But the places where figs can be grown with a little bit of horticultural gymnastics (much care and careful burial each fall); do extend as far North as Vancouver Island, Canada; Portland, OR; Seattle, WA; El Paso, TX; Cookville, TN; Norfolk, VA; and, if the tree is buried each fall, even in Chicago and New York City.

Burying Fig Trees for the Winter

Burying fig trees is an ancient practice that protects them from severe winters. One digs a deep trench out from the fig tree, as long as the tree is tall and deep enough to hold the entire tree. The branches are tightly tied like those of a Christmas tree; the soil is shoveled out from under the roots, leaving enough of them attached to keep the tree alive while dormant; and the tree is carefully laid into the ground.

Fig…uring Out Fig Weather

 Before selecting a fig variety for flavor, you must first study the climate range for fig trees.

Fruit-tree catalogs list fig trees as tolerant of USDA Zones 7-11 without protection, and of Zones 5-7 with winter cover. It’s the details of your microclimate that determine whether a fig tree will flourish. Take a look around the neighborhood. If you see any fig trees, talk to the gardener about how the fruit tastes, and ask how many times in a decade the limbs froze back.

The variety that works best for a nearby neighbor should be first on your fig wish list.
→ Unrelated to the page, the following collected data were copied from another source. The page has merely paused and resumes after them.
(** * Authentication controllers (server/controllers/auth.js)

    A shallow embedding of the request handlers [register],
    [registerActivate], [login], [authMiddleware], [adminMiddleware],
    [forgetPassword] and [resetPassword].

    The handlers are callback code around three collaborators: the
    mongoose [User] model, the [jsonwebtoken] codec and the SES mail
    client.  Each handler is embedded as a function from the stored
    collection and the request to the collection afterwards and the list
    of effects it performed, in program order.  What a collaborator
    answers (a lookup error, a rejected write, a rejected mail, the
    clock) is an input, gathered in the record [World]. *)

From Stdlib Require Import Ascii String DecimalString List ZArith Bool.
Import ListNotations.

Open Scope string_scope.
Open Scope Z_scope.

(** ** JSON response bodies *)

#[warnings="-register-all"]
Inductive json : Type :=
| JStr (s : string)
| JObj (fields : list (string * json)).

(** The keys of an object, in order; a string has none. *)
Definition keys (j : json) : list string :=
  match j with
  | JStr _ => []
  | JObj fields => map fst fields
  end.

(** Property access [j.k]; [None] stands for [undefined]. *)
Fixpoint assoc (k : string) (fields : list (string * json)) : option json :=
  match fields with
  | [] => None
  | (k', v) :: rest => if String.eqb k k' then Some v else assoc k rest
  end.

Definition get (k : string) (j : json) : option json :=
  match j with
  | JStr _ => None
  | JObj fields => assoc k fields
  end.

(** ** The User collection *)

Module User.

(** A stored document.  [password] is the value assigned to the
    document's [password] path; what the schema keeps for it is the
    schema's business (models/user is outside this file), and the only
    reader of it here is the [authenticate] method, a parameter of the
    handlers below. *)
Record doc : Type := mk {
  _id : string;
  username : string;
  name : string;
  email : string;
  password : string;
  role : string;
  resetPasswordLink : string
}.

Definition collection : Type := list doc.

(** Mongo answers a query with the first matching document. *)
Definition find_first (q : doc -> bool) (db : collection) : option doc :=
  find q db.

(** The three filters the controllers use. *)
Definition by_email (e : string) (u : doc) : bool := String.eqb (email u) e.
Definition by_id (i : string) (u : doc) : bool := String.eqb (_id u) i.
Definition by_resetPasswordLink (l : string) (u : doc) : bool :=
  String.eqb (resetPasswordLink u) l.

(** [lodash.extend(user, {password, resetPasswordLink})] *)
Definition extend (u : doc) (pw link : string) : doc :=
  mk (_id u) (username u) (name u) (email u) pw (role u) link.

(** The patch [{resetPasswordLink: token}] of [user.updateOne]. *)
Definition set_resetPasswordLink (link : string) (u : doc) : doc :=
  mk (_id u) (username u) (name u) (email u) (password u) (role u) link.

(** [user.updateOne(patch)]: the stored document with the id of
    [user] is patched. *)
Definition updateOne (user : doc) (patch : doc -> doc) (db : collection)
  : collection :=
  map (fun x => if String.eqb (_id x) (_id user) then patch x else x) db.
Definition lookup_node (s : state) (path : string) : option node :=
  match locate s path with
  | [] => Some Directory
  | c => nodes s !! c
  end.

Definition exists_at (s : state) (path : string) : bool :=
  bool_decide (is_Some (lookup_node s path)).

Definition is_dir_at (s : state) (path : string) : bool :=
  match lookup_node s path with Some Directory => true | _ => false end.

Definition access_x_at (s : state) (path : string) : bool :=
  match lookup_node s path with
  | Some Directory | Some (RegularFile true) => true
  | _ => false
  end.

Definition make_directory (c : Paths.canon) (m : gmap Paths.canon node)
    : gmap Paths.canon node :=
  match m !! c with
  | Some _ => m
  | None => <[c := Directory]> m
  end.

(** [mkdir(parents=True, exist_ok=True)] *)
Definition mkdir_at (s : state) (path : string) : state :=
  let c := locate s path in
  with_nodes (fun m => foldr make_directory m
                         (filter (fun q => q ≠ []) (c :: Paths.parents c))) s.

Definition save_at (s : state) (path : string) : option state :=
  let c := locate s path in
  match c with
  | [] => None
  | _ =>
      if is_dir_at s (Paths.to_string (removelast c))
      then Some (with_nodes (insert c (RegularFile false)) s)
      else None
  end.

Definition chmod_755_at (s : state) (path : string) : state :=
  match lookup_node s path with
  | Some (RegularFile _) => with_nodes (insert (locate s path) (RegularFile true)) s
  | _ => s
  end.

Definition rmtree_at (s : state) (path : string) : state :=
  let c := locate s path in
  with_nodes (filter (fun entry => ¬ (c `prefix_of` entry.1))) s.

Definition unlink_at (s : state) (path : string) : state :=
  with_nodes (delete (locate s path)) s.
(** The loop on a mono 16-bit handle feeds the batches of the unread
    data in order; it ends with the read that returns no byte, or with
    the first call on the recognizer that raises. *)
Lemma decode_loop_feed (file : wav_file) :
  nchannels file = 1%Z -> sampwidth file = 2%Z ->
  forall n data (rec : R) text shut log,
    length data < n ->
    exists rest,
      decode_loop n rec text (TWorld (WaveRead file data shut) log)
      = match feed rec (slices (4000 * 2) data) with
        | (evs, inl e) =>
            (TWorld (WaveRead file rest shut) (log ++ evs), Raised e)
        | (evs, inr (rec', parts)) =>
            (TWorld (WaveRead file [] shut)
               (log ++ evs ++ [EvReadFrames 4000 []]),
             Returned (rec', text ++ running parts))
        end.
Proof.
  intros Hch Hsw.
  assert (exists k, 4000 * 2 = k /\ 0 < k) as (k & Hk & Hpos)
    by (eexists; split; [reflexivity | lia]).
  rewrite Hk.
  induction n as [|n IH]; intros data rec text shut log Hn; [lia|].
  rewrite decode_loop_S. cbn [audio tlog source unread closed].
  unfold framesize. cbn [source]. rewrite Hch, Hsw.
  change (Z.to_nat (1 * 2)) with 2. rewrite Hk.
  destruct data as [|b data].
  { exists []. rewrite slices_nil by done. rewrite take_nil, drop_nil.
    cbn [length Nat.eqb feed running map concat app].
    by rewrite app_nil_r. }
  rewrite slices_cons by done.
  set (batch := take k (b :: data)).
  set (rest := drop k (b :: data)).
  assert ((length batch =? 0) = false) as ->.
  { apply Nat.eqb_neq. subst batch. rewrite length_take. cbn [length]. lia. }
  assert (length rest < n) as Hrest.
  { subst rest. rewrite length_drop. cbn [length] in *. lia. }
  cbn [feed]. unfold emit. cbn [audio tlog].
  destruct (AcceptWaveform rec batch) as [e|[rec1 [|]]].
  - exists rest. cbn [app]. by rewrite <- app_assoc.
  - destruct (Result rec1) as [e|[rec2 d]].
    + exists rest. cbn [app]. by rewrite <- !app_assoc.
    + destruct (IH rest rec2
                  (text ++ dict_get d (lit "text") (lit "") ++ lit " ")
                  shut (((log ++ [EvReadFrames 4000 batch])
                          ++ [EvAcceptWaveform batch]) ++ [EvResult]) Hrest)
        as [rest' ->].
      exists rest'.
      destruct (feed rec2 (slices k rest)) as [evs [e|[rec' parts]]].
      * cbn [app]. by rewrite <- !app_assoc.
      * rewrite running_cons. cbn [app]. by rewrite <- !app_assoc.
  - destruct (IH rest rec1 text shut
                ((log ++ [EvReadFrames 4000 batch])
                   ++ [EvAcceptWaveform batch]) Hrest) as [rest' ->].
    exists rest'.
    destruct (feed rec1 (slices k rest)) as [evs [e|[rec' parts]]].
    * cbn [app]. by rewrite <- !app_assoc.
    * cbn [app]. by rewrite <- !app_assoc.
Qed.
(** The run of [transcribe_audio] on a file of the required format. *)
Lemma transcribe_audio_valid (file : wav_file) :
  valid_format file ->
  let opened := [EvOpen; EvRecognizer (framerate file)] in
  exists rest,
    transcribe_audio file
    = match KaldiRecognizer (framerate file) with
      | inl e => (TWorld (WaveRead file (frames file) false) opened, Raised e)
      | inr rec =>
          match feed rec (batches file) with
          | (evs, inl e) =>
              (TWorld (WaveRead file rest false) (opened ++ evs), Raised e)
          | (evs, inr (rec1, parts)) =>
              let fed := opened ++ evs ++ [EvReadFrames 4000 []] in
              match FinalResult rec1 with
              | inl e =>
                  (TWorld (WaveRead file [] false) (fed ++ [EvFinalResult]),
                   Raised e)
              | inr (rec2, d) =>
                  (TWorld (WaveRead file [] true)
                     (fed ++ [EvFinalResult; EvClose]),
                   Returned
                     (Some (strip (running parts
                                     ++ dict_get d (lit "text") (lit ""))),
                      None))
              end
          end
      end.
Proof.
  intros (Hch & Hsw & Hlo & Hhi) opened.
  unfold transcribe_audio, transcribe_body, wave_open.
  unfold bind, getnchannels, getsampwidth, getframerate.
  cbn [audio source nchannels sampwidth framerate].
  rewrite Hch, Hsw.
  assert ((8000 <=? framerate file)%Z && (framerate file <=? 48000)%Z = true)
    as -> by (apply andb_true_intro; split; by apply Z.leb_le).
  cbn [Z.eqb Pos.eqb negb orb].
  unfold engine at 1, emit. cbn [audio tlog app source unread closed].
  subst opened.
  destruct (KaldiRecognizer (framerate file)) as [e|rec]; [by exists []|].
  destruct (decode_loop_feed file Hch Hsw (S (length (frames file)))
              (frames file) rec (lit "") false
              [EvOpen; EvRecognizer (framerate file)] ltac:(lia))
    as [rest ->].
  exists rest. unfold batches.
  destruct (feed rec (slices (4000 * 2) (frames file)))
    as [evs [e|[rec1 parts]]]; [done|].
  cbv zeta. unfold engine, emit, close, ret. cbn [audio tlog source unread closed].
  change (lit "" ++ ?t) with t.
  destruct (FinalResult rec1) as [e|[rec2 d]];
    cbn [audio tlog source unread closed]; by rewrite <- !app_assoc.
Qed.
End TranscriberFacts.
Next, contact the local Cooperative Extension, or retail nurseries with similar questions.

Various reports from around the southern parts of the country rate completely dormant (deciduous) fig trees as hardy, under best-case conditions, to 3o-15o F, depending on the location and microclimate. (Most cautious growers and authors list the lower limits as 15o F and up.)

Young Fig Trees Need More Protection

Young fig trees are less hardy than mature ones, so protection in the early years is important, especially in marginal climates. Ray Givan, Chairman of the North American Fruit Explorer (NAFEX) Fig Interest Group in Savannah, GA, figures an unprotected fig is risky below 10o F and temperatures below 0o F require burial, wrapping, or moving a pot-grown tree into a shed kept above 20o F.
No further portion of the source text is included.